Aim of the task
Word for word, repeat each of the records below.

Provided records

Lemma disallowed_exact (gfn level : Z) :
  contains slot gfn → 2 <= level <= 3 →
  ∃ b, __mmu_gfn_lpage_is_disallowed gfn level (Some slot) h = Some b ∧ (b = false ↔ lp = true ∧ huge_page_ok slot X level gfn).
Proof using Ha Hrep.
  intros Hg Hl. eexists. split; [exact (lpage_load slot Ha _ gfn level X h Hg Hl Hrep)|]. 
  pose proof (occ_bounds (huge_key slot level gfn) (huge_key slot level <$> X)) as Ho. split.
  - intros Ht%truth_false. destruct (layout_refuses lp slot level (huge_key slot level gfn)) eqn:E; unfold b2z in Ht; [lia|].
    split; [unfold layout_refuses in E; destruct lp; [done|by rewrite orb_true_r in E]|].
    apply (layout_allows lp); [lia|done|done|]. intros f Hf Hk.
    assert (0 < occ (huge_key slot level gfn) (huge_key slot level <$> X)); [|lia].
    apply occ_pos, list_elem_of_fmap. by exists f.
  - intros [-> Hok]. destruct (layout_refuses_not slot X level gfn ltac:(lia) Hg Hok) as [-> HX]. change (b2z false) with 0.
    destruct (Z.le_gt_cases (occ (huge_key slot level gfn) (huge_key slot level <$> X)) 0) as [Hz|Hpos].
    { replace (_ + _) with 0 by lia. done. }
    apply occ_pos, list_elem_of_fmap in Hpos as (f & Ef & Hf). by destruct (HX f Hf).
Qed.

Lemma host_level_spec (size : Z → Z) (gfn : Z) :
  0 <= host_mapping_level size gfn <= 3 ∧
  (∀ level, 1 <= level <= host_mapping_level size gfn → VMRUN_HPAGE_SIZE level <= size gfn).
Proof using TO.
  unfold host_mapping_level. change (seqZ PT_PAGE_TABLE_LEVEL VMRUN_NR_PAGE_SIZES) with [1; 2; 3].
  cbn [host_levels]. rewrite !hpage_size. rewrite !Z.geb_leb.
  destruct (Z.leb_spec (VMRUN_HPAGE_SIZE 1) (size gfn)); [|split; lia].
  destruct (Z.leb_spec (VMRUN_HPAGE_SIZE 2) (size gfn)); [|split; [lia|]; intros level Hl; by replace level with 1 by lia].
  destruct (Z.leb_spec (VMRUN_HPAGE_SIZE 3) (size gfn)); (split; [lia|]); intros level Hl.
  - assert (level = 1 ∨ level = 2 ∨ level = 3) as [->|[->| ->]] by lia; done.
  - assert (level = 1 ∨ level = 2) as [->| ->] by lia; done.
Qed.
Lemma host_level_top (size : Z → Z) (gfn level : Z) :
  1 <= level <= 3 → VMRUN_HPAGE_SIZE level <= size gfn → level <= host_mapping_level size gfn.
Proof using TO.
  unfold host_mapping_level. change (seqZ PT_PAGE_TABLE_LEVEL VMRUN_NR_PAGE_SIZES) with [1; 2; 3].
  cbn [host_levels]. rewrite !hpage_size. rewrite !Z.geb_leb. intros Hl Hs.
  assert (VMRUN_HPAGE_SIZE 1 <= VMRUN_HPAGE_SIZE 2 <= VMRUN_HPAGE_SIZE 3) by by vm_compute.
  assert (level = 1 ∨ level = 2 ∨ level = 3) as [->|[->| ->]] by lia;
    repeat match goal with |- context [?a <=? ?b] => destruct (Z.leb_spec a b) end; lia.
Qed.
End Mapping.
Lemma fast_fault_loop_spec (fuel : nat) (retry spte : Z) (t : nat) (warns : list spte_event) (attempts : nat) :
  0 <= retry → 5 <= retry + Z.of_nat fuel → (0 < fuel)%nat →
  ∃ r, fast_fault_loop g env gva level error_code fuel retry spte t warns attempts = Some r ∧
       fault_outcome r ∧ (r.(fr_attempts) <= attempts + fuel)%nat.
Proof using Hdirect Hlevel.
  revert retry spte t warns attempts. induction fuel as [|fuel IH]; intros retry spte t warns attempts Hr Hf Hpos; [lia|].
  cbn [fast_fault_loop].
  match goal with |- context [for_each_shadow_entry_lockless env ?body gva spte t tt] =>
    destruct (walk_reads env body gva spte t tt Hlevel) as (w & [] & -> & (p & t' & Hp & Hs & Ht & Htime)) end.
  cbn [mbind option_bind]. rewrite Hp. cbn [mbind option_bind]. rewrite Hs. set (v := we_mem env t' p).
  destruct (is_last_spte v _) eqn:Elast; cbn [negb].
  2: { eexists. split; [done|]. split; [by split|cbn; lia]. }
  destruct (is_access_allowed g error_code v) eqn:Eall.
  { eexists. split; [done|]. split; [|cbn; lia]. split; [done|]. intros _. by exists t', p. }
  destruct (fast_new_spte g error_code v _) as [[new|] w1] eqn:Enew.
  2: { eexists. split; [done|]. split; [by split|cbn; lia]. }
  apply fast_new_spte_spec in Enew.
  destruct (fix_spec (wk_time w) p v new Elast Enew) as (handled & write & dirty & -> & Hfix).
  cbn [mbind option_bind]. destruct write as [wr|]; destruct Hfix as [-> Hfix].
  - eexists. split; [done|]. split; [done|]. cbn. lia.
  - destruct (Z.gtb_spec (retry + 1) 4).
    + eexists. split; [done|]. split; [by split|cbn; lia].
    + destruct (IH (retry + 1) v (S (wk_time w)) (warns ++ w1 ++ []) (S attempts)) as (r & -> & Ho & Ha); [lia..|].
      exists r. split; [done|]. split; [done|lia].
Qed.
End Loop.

Result of this task
Lemma disallowed_exact (gfn level : Z) :
  contains slot gfn → 2 <= level <= 3 →
  ∃ b, __mmu_gfn_lpage_is_disallowed gfn level (Some slot) h = Some b ∧ (b = false ↔ lp = true ∧ huge_page_ok slot X level gfn).
Proof using Ha Hrep.
  intros Hg Hl. eexists. split; [exact (lpage_load slot Ha _ gfn level X h Hg Hl Hrep)|]. 
  pose proof (occ_bounds (huge_key slot level gfn) (huge_key slot level <$> X)) as Ho. split.
  - intros Ht%truth_false. destruct (layout_refuses lp slot level (huge_key slot level gfn)) eqn:E; unfold b2z in Ht; [lia|].
    split; [unfold layout_refuses in E; destruct lp; [done|by rewrite orb_true_r in E]|].
    apply (layout_allows lp); [lia|done|done|]. intros f Hf Hk.
    assert (0 < occ (huge_key slot level gfn) (huge_key slot level <$> X)); [|lia].
    apply occ_pos, list_elem_of_fmap. by exists f.
  - intros [-> Hok]. destruct (layout_refuses_not slot X level gfn ltac:(lia) Hg Hok) as [-> HX]. change (b2z false) with 0.
    destruct (Z.le_gt_cases (occ (huge_key slot level gfn) (huge_key slot level <$> X)) 0) as [Hz|Hpos].
    { replace (_ + _) with 0 by lia. done. }
    apply occ_pos, list_elem_of_fmap in Hpos as (f & Ef & Hf). by destruct (HX f Hf).
Qed.

Lemma host_level_spec (size : Z → Z) (gfn : Z) :
  0 <= host_mapping_level size gfn <= 3 ∧
  (∀ level, 1 <= level <= host_mapping_level size gfn → VMRUN_HPAGE_SIZE level <= size gfn).
Proof using TO.
  unfold host_mapping_level. change (seqZ PT_PAGE_TABLE_LEVEL VMRUN_NR_PAGE_SIZES) with [1; 2; 3].
  cbn [host_levels]. rewrite !hpage_size. rewrite !Z.geb_leb.
  destruct (Z.leb_spec (VMRUN_HPAGE_SIZE 1) (size gfn)); [|split; lia].
  destruct (Z.leb_spec (VMRUN_HPAGE_SIZE 2) (size gfn)); [|split; [lia|]; intros level Hl; by replace level with 1 by lia].
  destruct (Z.leb_spec (VMRUN_HPAGE_SIZE 3) (size gfn)); (split; [lia|]); intros level Hl.
  - assert (level = 1 ∨ level = 2 ∨ level = 3) as [->|[->| ->]] by lia; done.
  - assert (level = 1 ∨ level = 2) as [->| ->] by lia; done.
Qed.
Lemma host_level_top (size : Z → Z) (gfn level : Z) :
  1 <= level <= 3 → VMRUN_HPAGE_SIZE level <= size gfn → level <= host_mapping_level size gfn.
Proof using TO.
  unfold host_mapping_level. change (seqZ PT_PAGE_TABLE_LEVEL VMRUN_NR_PAGE_SIZES) with [1; 2; 3].
  cbn [host_levels]. rewrite !hpage_size. rewrite !Z.geb_leb. intros Hl Hs.
  assert (VMRUN_HPAGE_SIZE 1 <= VMRUN_HPAGE_SIZE 2 <= VMRUN_HPAGE_SIZE 3) by by vm_compute.
  assert (level = 1 ∨ level = 2 ∨ level = 3) as [->|[->| ->]] by lia;
    repeat match goal with |- context [?a <=? ?b] => destruct (Z.leb_spec a b) end; lia.
Qed.
End Mapping.
Lemma fast_fault_loop_spec (fuel : nat) (retry spte : Z) (t : nat) (warns : list spte_event) (attempts : nat) :
  0 <= retry → 5 <= retry + Z.of_nat fuel → (0 < fuel)%nat →
  ∃ r, fast_fault_loop g env gva level error_code fuel retry spte t warns attempts = Some r ∧
       fault_outcome r ∧ (r.(fr_attempts) <= attempts + fuel)%nat.
Proof using Hdirect Hlevel.
  revert retry spte t warns attempts. induction fuel as [|fuel IH]; intros retry spte t warns attempts Hr Hf Hpos; [lia|].
  cbn [fast_fault_loop].
  match goal with |- context [for_each_shadow_entry_lockless env ?body gva spte t tt] =>
    destruct (walk_reads env body gva spte t tt Hlevel) as (w & [] & -> & (p & t' & Hp & Hs & Ht & Htime)) end.
  cbn [mbind option_bind]. rewrite Hp. cbn [mbind option_bind]. rewrite Hs. set (v := we_mem env t' p).
  destruct (is_last_spte v _) eqn:Elast; cbn [negb].
  2: { eexists. split; [done|]. split; [by split|cbn; lia]. }
  destruct (is_access_allowed g error_code v) eqn:Eall.
  { eexists. split; [done|]. split; [|cbn; lia]. split; [done|]. intros _. by exists t', p. }
  destruct (fast_new_spte g error_code v _) as [[new|] w1] eqn:Enew.
  2: { eexists. split; [done|]. split; [by split|cbn; lia]. }
  apply fast_new_spte_spec in Enew.
  destruct (fix_spec (wk_time w) p v new Elast Enew) as (handled & write & dirty & -> & Hfix).
  cbn [mbind option_bind]. destruct write as [wr|]; destruct Hfix as [-> Hfix].
  - eexists. split; [done|]. split; [done|]. cbn. lia.
  - destruct (Z.gtb_spec (retry + 1) 4).
    + eexists. split; [done|]. split; [by split|cbn; lia].
    + destruct (IH (retry + 1) v (S (wk_time w)) (warns ++ w1 ++ []) (S attempts)) as (r & -> & Ho & Ha); [lia..|].
      exists r. split; [done|]. split; [done|lia].
Qed.
End Loop.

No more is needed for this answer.